Saved data entries
(* ===== verification/LedgerTheory.v ===== *)
(** Correctness of the reasoning ledger: what one admitted claim does to the
    verified maps, and from it monotonicity, the refinement to a pair of sets,
    idempotence, totality, the completion contract and persistence. *)

From S2P Require Import Prelude.
From S2P Require Import PyStr.
From S2P Require Import PyNum.
From S2P Require Import Json.
From S2P Require Import Schemas.
From S2P Require Import Requests.
From S2P Require Import Regex.
From S2P Require Import Evidence.
From S2P Require Import EvidenceTheory.
From S2P Require Import Packs.
From S2P Require Import PackDump.
From S2P Require Import Snapshot.
From S2P Require Import Ledger.

(** * Growth of keyed maps *)

Definition map_grows {A} (R : A -> A -> Prop) (m m' : gmap string A) : Prop :=
  forall k e, m !! k = Some e -> exists e', m' !! k = Some e' /\ R e e'.

Section map_grows.
Context {A : Type} (R : A -> A -> Prop) `{!Reflexive R}.
Implicit Types m : gmap string A.

#[export] Instance map_grows_refl : Reflexive (map_grows R).
Proof. intros m k e He. eauto. Qed.

#[export] Instance map_grows_trans `{!Transitive R} : Transitive (map_grows R).
Proof.
  intros m1 m2 m3 H12 H23 k e He. destruct (H12 k e He) as (e2 & He2 & HR).
  destruct (H23 k e2 He2) as (e3 & He3 & HR'). exists e3. split; [done|by etrans].
Qed.

Lemma map_grows_new m k e : m !! k = None -> map_grows R m (<[k:=e]> m).
Proof.
  intros Hk j d Hd. exists d. split; [|done]. rewrite lookup_insert_ne; [done|congruence].
Qed.
Definition life_help_refs_ok : res unit :=
  let h := lt_help_plan p in
  _ ← check (subsetb (lp_note_relation_ids (lt_policies p)) relation_ids)
        "life note relations must reference the task graph";
  _ ← each (fun c => check (subsetb (lhc_revealed_fact_ids c) fact_ids
                            && subsetb (lhc_revealed_relation_ids c) relation_ids)
                       "life help card contains an unknown graph reference")
        [lhp_H1 h; lhp_H2 h; lhp_H3 h];
  check (subsetb required (life_revealed_pairs (lhp_H3 h))) "life H3 must reveal all required targets".

(** [validate_task] *)
Definition validate_task : res unit :=
  _ ← life_questions_ok;
  _ ← life_slots_ok;
  _ ← life_l2_plans_ok;
  _ ← life_joint_plan_ok;
  life_help_refs_ok.
End task.

(** [LifeTaskPackV2.model_validate] *)
Definition life_task_validate (p : LifeTaskPackV2) : res LifeTaskPackV2 :=
  _ ← life_graph_validate (lt_reasoning_graph p);
  _ ← each life_l2_plan_validate (lt_l2_plans p);
  _ ← life_help_validate (lt_help_plan p);
  _ ← life_policies_validate (lt_policies p);
  _ ← check (content_id 160 (lt_pack_id p) && (1 <=? lt_content_version p)%Z
             && memb (lt_scene p) [CAFE; AMUSEMENT_PARK] && content_id 100 (lt_scenario_id p)
             && content_id 120 (lt_task_id p) && content_id 100 (lt_stage_id p)
             && content_id 120 (lt_skill_id p) && text_field 1 120 (lt_title p)
             && content_id 160 (lt_dictionary_card_id p) && text_field 1 240 (lt_source_prompt p)
             && question_fields (lt_initial_question p)
             && list_field 1 8 (lt_l3_plans p) && forallb question_fields (lt_l3_plans p)
             && list_field 4 12 (lt_copy_slots p) && forallb copy_slot_fields (lt_copy_slots p)
             && list_field 1 8 (lt_l2_plans p) && life_joint_fields (lt_l0_joint_plan p))
        "life task fields";
  _ ← validate_task p;
  Ok p.

(** The two validators the ledger's snapshots rely on. *)
#[export] Instance content_models : PackModel := {|
  home_model_validate := required_home_pack_validate;
  life_model_validate := life_task_validate
|}.

(** * Staged scenarios *)

Record LifePriorFactVariantSelectorV2 := {
  sel_source_task_id : string;
  sel_fact_id : string;
  sel_value_to_variant_id : list (string * string)
}.

Record LifeTaskStageV2 := {
  ts_task_id : string;
  ts_default_variant_id : string;
  ts_variants : list (string * LifeTaskPackV2);
  ts_selector : option LifePriorFactVariantSelectorV2
}.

#### Your task:
Go through the entries and count the lines where the word "check" appears; give only the count.

#### Task answer:
4